まずは良い点から。「変わらなきゃ」が合言葉となっているものの、
何をどう変えればいいのか分からない――。
仕事をしている人間が共通して持っているこの大きな悩みに、
ヒントを与えてくれる内容となっている。
企業経営者だけでなく、個人の生き方を考える上でも役に立つと思う。
日本レクサスを「大惨敗」と決め付けるのは早すぎる気もするが、
著者達の主張そのものは的を射たものといえるはず。
次に悪い点。1つは、タイトルに惹かれて購入した読者の期待を確実に裏切っていること。

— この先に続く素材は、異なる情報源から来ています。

(* ===== verification/Scheduler.v ===== *)
(** * Scheduler: the dispatch path and the post-merge sentinel in the daemon

    Models [internal/scheduler] (scheduler.go, dispatch.go, postmerge.go) over the
    interfaces it defines, and [internal/daemon/scheduler_service.go], which
    implements them with the workspace manager, the backlog, the supervisor, the
    repository index and the tables of [Quality.v] and [Memory.v].  The sentinel
    is that of [PostMerge.v].  A file tree is what [Repository] says is at the
    project path.  The statements of a dispatch's two sinks fail as [faults] says, for
    they run on the context of a request that may be over; those of SQLite elsewhere
    do not fail but by their constraints. *)
From S2P Require Import Prelude Text Process AuditTrail Policy PostMerge Agent Projects Backlog WorkspaceRows Workspace.
From S2P Require Import Finalize Runner RepoInfo Quality Memory Handlers.
From Stdlib Require Import PrimFloat.

Module scheduler.
Import process.

(** ** scheduler.go: what the scheduler asks of the daemon *)

Record AgentEvent := mkAgentEvent {
  Type_ : string;
  InputTokens : Z;
  OutputTokens : Z;
  CacheRead : Z;
  CostUSD : float }.

Record ProjectContext := mkProjectContext {
  ProjectID : string;
  ProjectPath : string;
  TaskID : string;
  TaskDesc : string;
  Profile : policy.Profile;
  Resolved : policy.Resolved }.

Record PostMergeRecord := mkPostMergeRecord {
  Rec_TaskID : string;
  Rec_CommitSHA : string;
  Rec_BaseBranch : string;
  Rec_Decision : string;
  Rec_AllPassed : bool;
  Rec_Reverted : bool;
  Rec_RevertSHA : string;
  Rec_OccurredAt : Time }.

(** [Runtime], [ProjectResolver], [UsageSink], [MemorySink], [PostMergeSink],
    [PackBuilder] and [TaskReopener] over a state [W], with the scheduler's own
    stores (accounting and statistics), its recorder and its clock.  [RunAgent]
    returns an outcome even with an error. *)
Record Ports (W E : Type) := mkPorts {
  CreateAttempt : string → string → string → proc W E (string * string);
  RunAgent : string → string → string → string → string → Duration → W → (string * list AgentEvent * option E) * W;
  Resolve : string → proc W E ProjectContext;
  RecordUsage : quality.UsageEvent → proc W E ();
  Learn : string → string → string → string → string → proc W E ();
  Rules : string → W → list string;
  RecordPostMerge : option (PostMergeRecord → proc W E ());
  BuildPack : option (string → string → list string → proc W E string);
  reopener : option (string → string → proc W E ());
  accounting : quality.UsageEvent → W → W;
  statistics : quality.TaskOutcome → W → W;
  audit_ : string → string → list (string * audit.Val) → proc W E ();
  sched_now : W → Time;
  errText : E → string }.
Arguments mkPorts {W E}.
Arguments CreateAttempt {W E}. Arguments RunAgent {W E}. Arguments Resolve {W E}. Arguments RecordUsage {W E}.
Arguments Learn {W E}. Arguments Rules {W E}. Arguments RecordPostMerge {W E}. Arguments BuildPack {W E}.
Arguments reopener {W E}. Arguments accounting {W E}. Arguments statistics {W E}. Arguments audit_ {W E}.
Arguments sched_now {W E}. Arguments errText {W E}.

(** ** dispatch.go *)

Record DispatchOptions := mkDispatchOptions {
  Engine : string;
  Model : string;
  WorkPackageID : string;
  BaseBranch : string;
  Timeout : Duration;
  BuildContextPack : bool }.

Record DispatchResult := mkDispatchResult {
  Res_TaskID : string;
  Res_ProjectID : string;
  Res_WorkspaceID : string;
  Outcome : string;
  UsageEvents : Z;
  EstimatedTokens : Z;
  ContextPackBuilt : bool;
  MemoryLearned : bool }.

Section scheduler.
  Context {W E : Type} (s : Ports W E).
  Abbreviation M := (proc W E).

Definition auditf (type_ taskID : string) (payload : list (string * audit.Val)) : M () :=
  ignore (audit_ s type_ taskID payload).

(** [buildPack]: "" when no pack can be built. *)
Definition buildPack (build : string → string → list string → M string) (pctx : ProjectContext) : M string :=
  rules ← read (Rules s (ProjectID pctx));
  r ← catch (build (ProjectPath pctx) (TaskDesc pctx) rules);
  mret match r with Ok pack => pack | Err _ => "" end.

Definition paragraph (a b : string) : string := a +:+ text.line "" +:+ text.line "" +:+ b.
Definition withPack (pack desc : string) : string := paragraph pack (paragraph "---" ("Task: " +:+ desc)).
Definition prompt (o : DispatchOptions) (pctx : ProjectContext) : M (string * bool) :=
  match BuildPack s with
  | Some build =>
      if BuildContextPack o then
        pack ← buildPack build pctx;
        mret (if bool_decide (pack = "") then (TaskDesc pctx, false) else (withPack pack (TaskDesc pctx), true))
      else mret (TaskDesc pctx, false)
  | None => mret (TaskDesc pctx, false)
  end.

Definition usageEvent (taskID projectID : string) (o : DispatchOptions) (t : Time) (ev : AgentEvent) : quality.UsageEvent :=
  quality.mkUsageEvent taskID projectID (Engine o) (Model o) quality.UsageCoding (InputTokens ev) (CacheRead ev) (OutputTokens ev)
    0 (CostUSD ev) t.
Definition isUsage (ev : AgentEvent) : bool := bool_decide (Type_ ev = "usage.updated").
Definition tokensOf (ev : AgentEvent) : Z := text.wrap64 (InputTokens ev + OutputTokens ev + CacheRead ev).

(** The loop over the events: every report goes to the sink, whose error is logged,
    and to the accounting; the count and the tokens so far. *)
Fixpoint recordEvents (taskID projectID : string) (o : DispatchOptions) (events : list AgentEvent) (n tokens : Z) : M (Z * Z) :=
  match events with
  | [] => mret (n, tokens)
  | ev :: events =>
      if negb (isUsage ev) then recordEvents taskID projectID o events n tokens
      else
        t ← read (sched_now s);
        let ue := usageEvent taskID projectID o t ev in
        _ ← ignore (RecordUsage s ue);
        _ ← atomic (λ w, ((), accounting s ue w));
        recordEvents taskID projectID o events (n + 1)%Z (text.wrap64 (tokens + tokensOf ev))
  end.

Definition taskOutcome (taskID projectID : string) (o : DispatchOptions) (outcome : string) : quality.TaskOutcome :=
  quality.mkTaskOutcome taskID projectID (Engine o) (Model o) "STANDARD"
    (if bool_decide (outcome = "failed") || bool_decide (outcome = "cancelled") then quality.OutcomeFailure
     else quality.OutcomeSuccess) "" "" 0 0 0 0%float 0%float 0 0%float 0%float 0.
Definition memoryValue (taskID : string) (o : DispatchOptions) (outcome : string) : string :=
  "Task " +:+ taskID +:+ " dispatched via " +:+ Engine o +:+ "/" +:+ Model o +:+ " — outcome " +:+ outcome +:+ ".".

Definition defaulted (o : DispatchOptions) : DispatchOptions :=
  let orElse a d := if bool_decide (a = "") then d else a in
  mkDispatchOptions (orElse (Engine o) "fake") (Model o) (orElse (WorkPackageID o) "main") (BaseBranch o)
    (if (Timeout o <=? 0)%Z then (300 * time.Second)%Z else Timeout o) (BuildContextPack o).

Definition Dispatch (taskID : string) (o : DispatchOptions) : M DispatchResult :=
  pctx ← Resolve s taskID;
  let project := ProjectID pctx in
  let o := defaulted o in
  '(wsID, wsPath) ← CreateAttempt s taskID (WorkPackageID o) (BaseBranch o);
  _ ← auditf "scheduler.attempt_created" taskID
        [("workspace", audit.VString wsID); ("engine", audit.VString (Engine o)); ("model", audit.VString (Model o))];
  '(text, packed) ← prompt o pctx;
  '(outcome, events, _) ← atomic (RunAgent s wsID wsPath (Engine o) (Model o) text (Timeout o));
  '(n, tokens) ← recordEvents taskID project o events 0 0;
  _ ← atomic (λ w, ((), statistics s (taskOutcome taskID project o outcome) w));
  r ← catch (Learn s project "accepted_decision" ("dispatch-" +:+ taskID) (memoryValue taskID o outcome) "medium");
  let res := mkDispatchResult taskID project wsID outcome n tokens packed (is_ok r) in
  _ ← auditf "scheduler.dispatch_completed" taskID
        [("outcome", audit.VString outcome); ("usage_events", audit.VInt n); ("est_tokens", audit.VInt tokens);
         ("memory_learned", audit.VBool (is_ok r))];
  mret res.

(** ** postmerge.go *)

Record SmokeResult := mkSmokeResult { Smoke_Name : string; Smoke_Status : string; Smoke_Detail : string }.
Definition toSmokeStatus (t : string) : postmerge.SmokeStatus :=
  if bool_decide (t = "passed") then postmerge.SmokePassed else if bool_decide (t = "failed") then postmerge.SmokeFailed
  else if bool_decide (t = "skipped") then postmerge.SmokeSkipped else if bool_decide (t = "error") then postmerge.SmokeError
  else postmerge.SmokeOther t.
Definition Decision_String (d : postmerge.SentinelDecision) : string :=
  match d with
  | postmerge.DecisionHealthy => "HEALTHY" | postmerge.DecisionRevert => "REVERT" | postmerge.DecisionAlertOnly => "ALERT_ONLY"
  | postmerge.DecisionSkipped => "SKIPPED" | postmerge.DecisionUnset => ""
  end.
Definition smokeCheck (c : W → SmokeResult * W) (w : W) : postmerge.CheckResult * W :=
  let '(r, w) := c w in (postmerge.mkCheckResult (Smoke_Name r) (toSmokeStatus (Smoke_Status r)) (Smoke_Detail r) 0, w).

(** [Scheduler.Reopen]. *)
Definition Reopen (taskID reason : string) : M () :=
  match reopener s with
  | None => mret ()
  | Some reopen =>
      _ ← reopen taskID reason;
      auditf "scheduler.task_reopened" taskID [("reason", audit.VString reason)]
  end.

Definition toRecord (r : postmerge.PostMergeCheckResult) : PostMergeRecord :=
  mkPostMergeRecord (postmerge.Result_TaskID r) (postmerge.Result_CommitSHA r) (postmerge.Result_BaseBranch r)
    (Decision_String (postmerge.Decision r)) (postmerge.AllPassed r) (postmerge.Reverted r) (postmerge.RevertSHA r)
    (postmerge.OccurredAt r).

何しろレクサスに関する直接的な記述が全体の3分の1にも満たず、
延々と著者(の1人)の自説に付き合わされる。
この自説そのものは非常に示唆に富んだ内容で、
この手の話題が好きな者にとっては時間を忘れるほど楽しいものだが、
刺激的なタイトルで目を引いている以上、
話題の中心は飽くまでレクサスに置くべきだろう。
自説の開陳は、次の本で気の済むまでやればいい。私は買うから。
もう1つは、その著者の文章が非常に読みにくいこと。
作文そのものは悪くないと思うが、選ぶ単語がいただけない。
一般に流通している言葉に著者独自の意味を被せていきなり使ったり、
日本語で普通に書けばいいものを、
カタカナ語の羅列で意味不明にしている部分があまりに多すぎる。
『これは時間/空間を越えたグローバルなフローにおいて
バーチャルな文化を構築していく。』(P141)
など、一度で理解できる方が異常である。
学術論文や哲学書ではなく、旬な話題をネタに一般書籍として売る以上、
まずは読みやすさを徹底させるのが読者に対するホスピタリティだろう。